Ben Crenshaw and Tony Jacklin were elected Wednesday to the World Golf Hall of Fame, another common thread in careers that produced two major championships and special memories in the Ryder Cup.

Along with Marlene Hagge, who was elected through the LPGA Tour veteran's committee, the membership in golf's shrine increases to 93.

``I can't believe I'm going to join that group,'' Crenshaw said from the World Golf Village in St. Augustine, Fla., where he is playing in the Legends of Golf on the senior tour.

They will be inducted Nov. 15 at the World Golf Village, along with two-time Masters champion Bernhard Langer, who was elected last year.

``I haven't had time for this to properly sink in yet, but I can only say I'll accept this with enormous pride,'' Jacklin said.

Crenshaw got 66 percent of the vote on the PGA Tour ballot, which requires 65 percent for election. Nick Price, a three-time major championship winner, received 61 percent.

Jacklin, from England, received 66 percent from the International ballot.

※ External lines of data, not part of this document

(** ** Damage detection *)

(** Up to four bytes enter the state as one XOR before the shifts. *)
Lemma crc_fold_block d c :
  is_bytes d -> (length d <= 4)%nat -> is_uint 32 c ->
  fold_left crc_byte_bitwise d c = Nat.iter (8 * length d) crc_bit (Z.lxor c (le_value d)).
Proof.
  revert c. induction d as [| b d IH]; intros c Hd Hl Hc.
  - cbn [le_value]. by rewrite Z.lxor_0_r.
  - inversion Hd as [| ? ? Hb Hd']; subst. cbn [length] in Hl. rewrite fold_left_cons. cbn [length le_value].
    rewrite IH by (auto using crc_byte_range; lia). unfold crc_byte_bitwise.
    replace (8 * S (length d))%nat with (8 * length d + 8)%nat by lia.
    rewrite Nat.iter_add. f_equal.
    assert (E : b + 256 * le_value d = Z.lxor b (Z.shiftl (le_value d) 8)).
    { rewrite Z.shiftl_mul_pow2 by lia. rewrite <- Z.add_nocarry_lxor; [lia |].
      apply Z.bits_inj'. intros i Hi. rewrite Z.land_spec, Z.bits_0.
      rewrite <- Z.shiftl_mul_pow2 by lia.
      destruct (Z.lt_ge_cases i 8).
      - rewrite (Z.shiftl_spec_low _ 8 i) by lia. apply andb_false_r.
      - by rewrite (is_uint_testbit 8 b) by (done || lia). }
    rewrite E, <- Z.lxor_assoc, (iter_crc_lxor 8 (Z.lxor c b)). f_equal.
    rewrite (iter_crc_high 8 (Z.shiftl _ 8)).
    + change (Z.of_nat 8) with 8. rewrite Z.shiftr_shiftl_l by lia. by rewrite Z.shiftl_0_r.
    + intros i Hi. apply Z.shiftl_spec_low. lia.
Qed.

Known for his silky putting stroke, his love of golf history and the nickname ``Gentle Ben,'' Crenshaw won the Masters in 1984 on the strength of a 60-foot birdie putt on the 10th hole.

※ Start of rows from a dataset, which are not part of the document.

Lemma unindexed_run_spec rd widx now_ns n count prev :
  exists ss, unindexed_run rd widx now_ns n count prev = count + zlen ss /\
    (length ss <= n)%nat /\ unindexed_chain rd now_ns (widx + count) prev ss /\
    (length ss = n \/ forall s, rd (u64 (widx + count + zlen ss)) = Some s ->
      timestamp_nanos s <= last_time prev ss \/ now_ns < timestamp_nanos s).
Proof.
  revert count prev. induction n as [| n IH]; intros count prev; simpl.
  { exists []. unfold zlen. simpl. split_and!; [lia | lia | done | by left]. }
  destruct (rd (u64 (widx + count))) as [s |] eqn:Hrd.
  - destruct (_ || _) eqn:Hc.
    + exists []. change (zlen (@nil Sample)) with 0. rewrite !Z.add_0_r.
      split_and!; [done | simpl; lia | done |]. right. intros s' Hs'. unfold last_time. simpl.
      apply orb_true_iff in Hc as [Hc | Hc]; bool_facts; simplify_eq; lia.
    + apply orb_false_iff in Hc as [Hc1 Hc2]. bool_facts.
      destruct (IH (count + 1) (timestamp_nanos s)) as (ss & E & Hl & Hch & Hmax).
      exists (s :: ss). rewrite zlen_cons, E. rewrite last_time_cons.
      replace (widx + count + (1 + zlen ss)) with (widx + (count + 1) + zlen ss) by lia.
      replace (widx + (count + 1)) with (widx + count + 1) in * by lia.
      simpl. split_and!; try (done || lia). destruct Hmax; [left; lia | by right].
  - exists []. change (zlen (@nil Sample)) with 0. rewrite !Z.add_0_r.
    split_and!; [done | simpl; lia | done |]. right. intros. congruence.
Qed.

(** count_unindexed() finds exactly the maximal run of records past
    write_idx that were written but not counted: the records it counts are
    consecutive, each readable at the ring's own record size, of the ring's
    level, newer than the one before (the newest indexed record first) and not
    stamped after now; and the run stops only at the ring's capacity, at a slot
    that does not read, or at a record that is not newer or lies in the future. *)
Theorem count_unindexed_maximal (io : Z -> bool) (clock : Z) (r : RingFile) (f : bytes) (now_ns : Z) :
  0 < capacity_ r ->
  let rd := unindexed_read io r f in
  let widx := write_index r f in
  let now := if now_ns =? 0 then clock else now_ns in
  let prev := newest_indexed_ts rd widx
                (Z.to_nat (if widx <? capacity_ r then widx else capacity_ r)) 0 in
  let n := count_unindexed io clock r f now_ns in
  exists ss, n = zlen ss /\ n <= capacity_ r /\ unindexed_chain rd now widx prev ss /\
    (n = capacity_ r \/ forall s, rd (u64 (widx + n)) = Some s ->
      timestamp_nanos s <= last_time prev ss \/ now < timestamp_nanos s).
Proof.
  intros Hc. cbv zeta. unfold count_unindexed.
  replace (capacity_ r =? 0) with false by lia. cbv zeta.
  match goal with |- context [unindexed_run ?rd ?w ?now ?n 0 ?p] =>
    destruct (unindexed_run_spec rd w now n 0 p) as (ss & E & Hl & Hch & Hmax) end.
  exists ss. rewrite E, !Z.add_0_r in *. rewrite !Z.add_0_l.
  unfold zlen in *. split_and!; [done | lia | done |].
  destruct Hmax as [Hm | Hm]; [left; lia | by right].
Qed.

(** ** Rings of samples *)

(** The record record_encode() makes of a sample. *)
Definition encode_record (s : Sample) : bytes :=
  match record_encode s false false 1024 with inr b => b | inl _ => [] end.

(** A sample such as the daemon stores in a ring of header tier [tier]; the
    baseline is not part of a record. *)
Definition storable (tier : Z) (s : Sample) : Prop :=
  sample_ok s /\ 1 <= level s <= kMaxLevelId /\ level_fits_ring tier (level s) = true /\
  baseline s = baseline zero_Sample.

Lemma record_encode_some s :
  record_encode s false false 1024 = inr (encode_record s).
Proof. unfold encode_record. rewrite record_encode_shape; [done |]. vm_compute. discriminate. Qed.

Lemma encode_record_ok tier s :
  storable tier s ->
  is_bytes (encode_record s) /\ zlen (encode_record s) = record_size_for_sample /\
  decode_record (encode_record s) = Some s.
Proof.
  intros (Hs & Hl & _ & Hb).
  destruct (record_decode_encoded s zero_Sample 1024 (encode_record s)) as (H1 & H2 & H3);
    [done | done | apply record_encode_some |].
  rewrite <- Hb in H3. replace (set_baseline (baseline s) s) with s in H3 by (by destruct s).
  split; [done |]. split; [done |]. unfold decode_record. by rewrite H3.
Qed.

Definition zero_record : bytes := replicate (Z.to_nat record_size_for_sample) 0.

Lemma zero_record_invalid : decode_record zero_record = None.
Proof. vm_compute. reflexivity. Qed.

(** The ring holds the samples [ss], oldest first; its other slots were never
    written. *)
Definition ring_samples (r : RingFile) (f : bytes) (ss : list Sample) : Prop :=
  ring_log r f (map encode_record ss) /\ record_size_ r = record_size_for_sample /\
  Forall (storable (tier_ r)) ss /\
  forall i, zlen ss <= i < capacity_ r ->
    record_in_slot record_size_for_sample (capacity_ r) f i = zero_record.

(** Strictly increasing times, all after [t]. *)
Definition times_after (t : Z) (ss : list Sample) : Prop :=
  StronglySorted Z.lt (t :: map timestamp_nanos ss).

Definition no_io : Z -> bool := fun _ => false.

Lemma ring_samples_facts r f ss :
  ring_samples r f ss ->
  fd_ r = true /\ widx_ r = zlen ss /\ record_size_ r = record_size_for_sample /\
  0 < capacity_ r < 2 ^ 63 /\
  file_ok (tier_ r) record_size_for_sample (capacity_ r) (zlen ss) f.
Proof.
  intros ([(Hfd & Hmm & Hbg & Hf) [Hw Hh]] & Hrs & _ & _). rewrite zlen_map in Hw.
  rewrite Hrs, Hw in Hf. pose proof Hf as []. split_and!; try (done || lia).
  change record_size_for_sample with 542 in *. unfold kHeaderSize in *. lia.
Qed.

He won his second green jacket 11 years later in one of the most emotional moments in golf. Earlier in the week, Crenshaw served as a pallbearer for Harvey Penick, the golf coach from Austin, Texas, who taught him to play.

That was the last of Crenshaw's 19 victories on the PGA Tour, but he kept a high profile as Ryder Cup captain in 1999, leading the greatest comeback in the history of the matches.

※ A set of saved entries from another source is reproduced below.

(** What close() left is what a start expects. *)
Lemma dir_holds_again dir mb1 mb2 mb3 specs hist w w' (lg : ring_ref -> list Sample) :
  dir_holds dir mb1 mb2 mb3 specs hist w ->
  (forall r, configured specs r -> zlen (lg r) + 1 < 2 ^ 64 /\ times_after 0 (lg r) /\
     exists f ring, disk w' !! leaf_of specs r = Some f /\ ring_samples ring f (lg r) /\
       tier_ ring = tier_of r /\ capacity_ ring = cap_of mb1 mb2 mb3 specs r) ->
  dir_holds dir mb1 mb2 mb3 specs (fun leaf => lg (ref_of specs leaf)) w'.
Proof.
  intros (Hnd & Ht1 & Ht2 & Ht3 & Hcs) Hnew.
  assert (Hgen : forall r, configured specs r -> ring_params (tier_of r) record_size_for_sample
      (cap_of mb1 mb2 mb3 specs r) ->
    ring_file_holds (tier_of r) (cap_of mb1 mb2 mb3 specs r) (disk w' !! leaf_of specs r)
      (lg (ref_of specs (leaf_of specs r)))).
  { intros r Hr Hp. rewrite ref_of_leaf by done. destruct (Hnew r Hr) as (H1 & H2 & f & ring & Hf & H3 & H4 & H5).
    split_and!; try done. rewrite Hf. by exists ring. }
  split; [done |]. split; [| split; [| split]].
  - split; [apply Ht1 |]. apply (Hgen Tier1 I). apply Ht1.
  - split; [apply Ht2 |]. apply (Hgen Tier2 I). apply Ht2.
  - split; [apply Ht3 |]. apply (Hgen Tier3 I). apply Ht3.
  - rewrite Forall_lookup in Hcs |- *. intros i sp Hi. specialize (Hcs i sp Hi). destruct Hcs as [Hj [Hp _]].
    split; [done |]. specialize (Hgen (Custom i)). simpl in Hgen. rewrite Hi in Hgen. by apply Hgen.
Qed.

His team trailed 10-6 after the second day, but Crenshaw defiantly wagged his finger at those who thought the United States had no chance.

``I'm a big believer in fate,'' he said. ``I have a good feeling about this.''

He stacked his best players at the top of the lineup for Sunday's singles matches, and the Americans claimed 8 1/2 of the 12 points available to win the cup.

Jacklin was a Ryder Cup captain four times for Europe, including the end of 38 years of U.S. dominance in 1985, and beat the Americans on their home turf in 1987 for the first time in Ryder Cup history.

As a Ryder Cup player, he was best remembered for his duel with Jack Nicklaus in the 1969 matches. It came down to the last hole, and Nicklaus conceded a short but tricky par putt to Jacklin on the final hole that resulted in a draw.

That was at the height of Jacklin's career, when he was the Open champion on both sides of the Atlantic.

Jacklin won his first major at Royal Lytham and St. Annes, claiming the 1969 British Open with a two-stroke victory over Bob Charles.

His greatest week in golf came the next year at Hazeltine National Golf Club, where Jacklin led wire-to-wire and won the U.S. Open by seven shots. No European has won the U.S. Open since then.

``Hazeltine was unquestionably the best week of golf I've ever had in my life,'' Jacklin said. ``It was as near a perfect week for as I have ever experienced.''

Hagge was one of the founders of the LPGA Tour in 1950. She won 26 times, including the LPGA Championship in 1956.